**Task requirements:** Work out how many lines in the data hold the string "getp". Reply with only that number.

++++ Available data ++++

(* ===== verification/Proc.v ===== *)
(** * Processes (src/proc.c; the address-space switches of src/vm.c)

    The process table and its operations, on the kernel state.  ptable.lock is spin lock 0; a
    lock is taken at the first attempt, since the code between two switches runs by itself here
    (the interleaving of processors is the subject of [Spinlock]).  Functions that reach swtch()
    are programs of [Resume]; the others are plain actions.  [&ptable.proc[i]] is [i]. *)
From Stdlib Require Import ZArith Lia Ascii String.
From stdpp Require Import base list numbers strings.
From S2P Require Import Prelude Mmu Mem Kalloc PageTable Spinlock Resume Kstate Policy Swap Uvm.
Local Open Scope Z_scope.

Definition PTABLE : nat := 0.
Definition ROOTDEV : Z := 1.
Definition newline : string := String.String (Ascii.ascii_of_nat 10) "".

Definition str_bytes (s : string) : list Z :=
  map (fun c => Z.of_N (Ascii.N_of_ascii c)) (String.list_ascii_of_string s).
(** The characters up to the terminating NUL. *)
Fixpoint name_str (l : list Z) : string :=
  match l with
  | [] => ""
  | c :: l' => if c =? 0 then "" else String.String (Ascii.ascii_of_N (Z.to_N c)) (name_str l')
  end.

(** safestrcpy from an array of bytes to another; [t] holds a NUL or [n - 1] bytes. *)
Fixpoint safestrcpy_arr (s t : list Z) (n : nat) : list Z :=
  match n, s with
  | O, _ | _, [] => s
  | S k, _ :: s' =>
    match k, t with
    | O, _ => 0 :: s'
    | S _, [] => s
    | S _, c :: t' => if c =? 0 then 0 :: match s' with [] => [] | _ :: s'' => 0 :: s'' end
                      else c :: safestrcpy_arr s' t' k
    end
  end.

Definition set_sd_s (v : Z) (d : segdesc) : segdesc :=
  mkSegdesc (lim_15_0 d) (base_15_0 d) (base_23_16 d) (sd_type d) v (sd_dpl d) (sd_p d) (lim_19_16 d)
    (sd_avl d) (sd_rsv1 d) (sd_db d) (sd_g d) (base_31_24 d).

Section proc.
Context {img : Image} {F : Type} `{FileSys F}.
Variable sel : selection.
(** -DTRUE: print the processes that exit *)
Variable verbose : bool.
(** The executing processor: its APIC id and the address of its task state *)
Variables me ts_addr : Z.
(** Addresses of the code of forkret and trapret, and the image of initcode.S *)
Variables forkret_addr trapret_addr : Z.
Variable initcode : list Z.
(** The registers that swtch.S saves *)
Variable regs : kst F -> context.

Definition insmp {A} (m : M smp A) : M (kst F) A := lift k_smp set_k_smp m.
Definition acquire_k (l : nat) : M (kst F) unit := insmp (acquire 1 me l []).
Definition release_k (l : nat) : M (kst F) unit := insmp (release me l).

(** ** Segments and address-space switches (vm.c) *)

Definition put_gdt (i : Z) (d : segdesc) : M (kst F) unit :=
  modify (fun s => set_k_gdt (<[Z.to_nat i := d]> (k_gdt s)) s).

Definition cpuid : M (kst F) nat := insmp (mycpu me).

Definition seginit : M (kst F) unit :=
  cpuid ;;;
  put_gdt SEG_KCODE (SEG (Z.lor STA_X STA_R) 0 0xffffffff 0) ;;;
  put_gdt SEG_KDATA (SEG STA_W 0 0xffffffff 0) ;;;
  put_gdt SEG_UCODE (SEG (Z.lor STA_X STA_R) 0 0xffffffff DPL_USER) ;;;
  put_gdt SEG_UDATA (SEG STA_W 0 0xffffffff DPL_USER).

Definition switchkvm : M (kst F) unit :=
  let! k := gets k_kpgdir in
  lcr3 (V2P k).

Definition kvmalloc : M (kst F) unit :=
  let! k := setupkvm sel in
  modify (set_k_kpgdir k) ;;;
  switchkvm.

(** sizeof(struct taskstate) is 104. *)
Definition switchuvm (p : option nat) : M (kst F) unit :=
  match p with
  | None => panic "switchuvm: no process"
  | Some i =>
    let! pr := getp i in
    if p_kstack pr =? 0 then panic "switchuvm: no kstack"
    else if p_pgdir pr =? 0 then panic "switchuvm: no pgdir"
    else
      insmp (pushcli me) ;;;
      insmp (mycpu me) ;;;
      put_gdt SEG_TSS (SEG16 STS_T32A ts_addr (104 - 1) 0) ;;;
      modify (fun s => set_k_gdt (alter (set_sd_s 0) (Z.to_nat SEG_TSS) (k_gdt s)) s) ;;;
      modify (set_k_ts (mkTaskstate (u32 (p_kstack pr + KSTACKSIZE)) (Z.shiftl SEG_KDATA 3) 0xFFFF)) ;;;
      modify (set_k_tr (Z.shiftl SEG_TSS 3)) ;;;
      lcr3 (V2P (p_pgdir pr)) ;;;
      insmp (popcli me)
  end.

(** ** Creating processes *)

Definition pinit : M (kst F) unit := insmp (initlock PTABLE "ptable").

Definition find_unused : M (kst F) (option nat) :=
  for_range NPROC 0 (fun i =>
    let! p := getp i in
    ret (if bool_decide (p_state p = UNUSED) then Some i else None)).

(** The paging fields, as allocproc sets them. *)
Definition init_paging (p : proc) : proc :=
  let p := set_p_pagedout 0 p in
  let p := set_p_pages_in_memory_counter 0 p in
  let p := set_p_pages_in_swapfile_counter 0 p in
  let p := set_p_fault_counter 0 p in
  let p := set_p_disk_pg_arr (replicate MAX_PSYC_PAGES (mkDiskInfo NOVA (-1))) p in
  let p := set_p_memory_pg_arr (replicate MAX_PSYC_PAGES (mkFreePage None None NOVA (default_age sel))) p in
  let p := set_p_head None p in
  set_p_tail None p.

(** The new trap frame is uninitialised stack: [p_tf] keeps its old contents. *)
Definition allocproc : M (kst F) (option nat) :=
  acquire_k PTABLE ;;;
  let! r := find_unused in
  match r with
  | None => release_k PTABLE ;;; ret None
  | Some i =>
    updp i (set_p_state EMBRYO) ;;;
    let! pid := gets k_nextpid in
    updp i (set_p_pid pid) ;;;
    modify (set_k_nextpid (i32 (pid + 1))) ;;;
    release_k PTABLE ;;;
    let! k := inmem kalloc in
    updp i (set_p_kstack k) ;;;
    if k =? 0 then updp i (set_p_state UNUSED) ;;; ret None
    else
      updp i (set_p_retaddr trapret_addr) ;;;
      updp i (set_p_context (mkContext 0 0 0 0 0)) ;;;
      updp i (fun p => set_p_context (set_c_eip forkret_addr (p_context p)) p) ;;;
      when (negb (bool_decide (sel = NONE))) (updp i init_paging) ;;;
      ret (Some i)
  end.

Definition zero_trapframe : trapframe := mkTrapframe 0 0 0 0 0 0 0 0 0 0 0 0 0 0 0 0 0 0 0.

Definition init_trapframe : trapframe :=
  let tf := set_tf_cs (Z.lor (Z.shiftl SEG_UCODE 3) DPL_USER) zero_trapframe in
  let tf := set_tf_ds (Z.lor (Z.shiftl SEG_UDATA 3) DPL_USER) tf in
  let tf := set_tf_es (tf_ds tf) tf in
  let tf := set_tf_ss (tf_ds tf) tf in
  let tf := set_tf_eflags FL_IF tf in
  let tf := set_tf_esp PGSIZE tf in
  set_tf_eip 0 tf.

Definition userinit : M (kst F) unit :=
  let! p := allocproc in
  modify (set_k_initproc p) ;;;
  match p with
  | None => fault
  | Some i =>
    let! d := setupkvm sel in
    updp i (set_p_pgdir d) ;;;
    if d =? 0 then panic "userinit: out of memory?"
    else
      inituvm d initcode ;;;
      updp i (set_p_sz PGSIZE) ;;;
      updp i (set_p_tf init_trapframe) ;;;
      updp i (fun p => set_p_name (safestrcpy_arr (p_name p) (str_bytes "initcode" ++ [0]) 16) p) ;;;
      let! c := infs (fs_namei None (str_bytes "/")) in
      updp i (set_p_cwd c) ;;;
      acquire_k PTABLE ;;;
      updp i (set_p_state RUNNABLE) ;;;
      release_k PTABLE
  end.

(** [myproc()] where the code dereferences it *)
Definition curproc : M (kst F) nat :=
  let! c := myproc in match c with Some i => ret i | None => fault end.

Definition growproc (n : Z) : M (kst F) Z :=
  let! i := curproc in
  let! pr := getp i in
  let! r :=
    (if 0 <? n then
       let! sz := allocuvm sel (p_pgdir pr) (p_sz pr) (u32 (p_sz pr + n)) in
       ret (if sz =? 0 then None else Some sz)
     else if n <? 0 then
       let! sz := deallocuvm sel (p_pgdir pr) (p_sz pr) (u32 (p_sz pr + n)) in
       ret (if sz =? 0 then None else Some sz)
     else ret (Some (p_sz pr))) in
  match r with
  | None => ret (-1)
  | Some sz =>
    updp i (set_p_sz sz) ;;;
    switchuvm (Some i) ;;;
    ret 0
  end.

(** The paging tables of the child. *)
Definition fork_tables (cur np : nat) : M (kst F) unit :=
  for_each MAX_PSYC_PAGES 0 (fun i =>
    let! f := fp_read cur i in
    fp_modify np i (set_fp_va (fp_va f)) ;;;
    fp_modify np i (set_fp_age (fp_age f)) ;;;
    let! d := di_read cur i in
    di_modify np i (set_di_va (di_va d)) ;;;
    di_modify np i (set_di_location (di_location d))).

++++

**Response to this task:** 3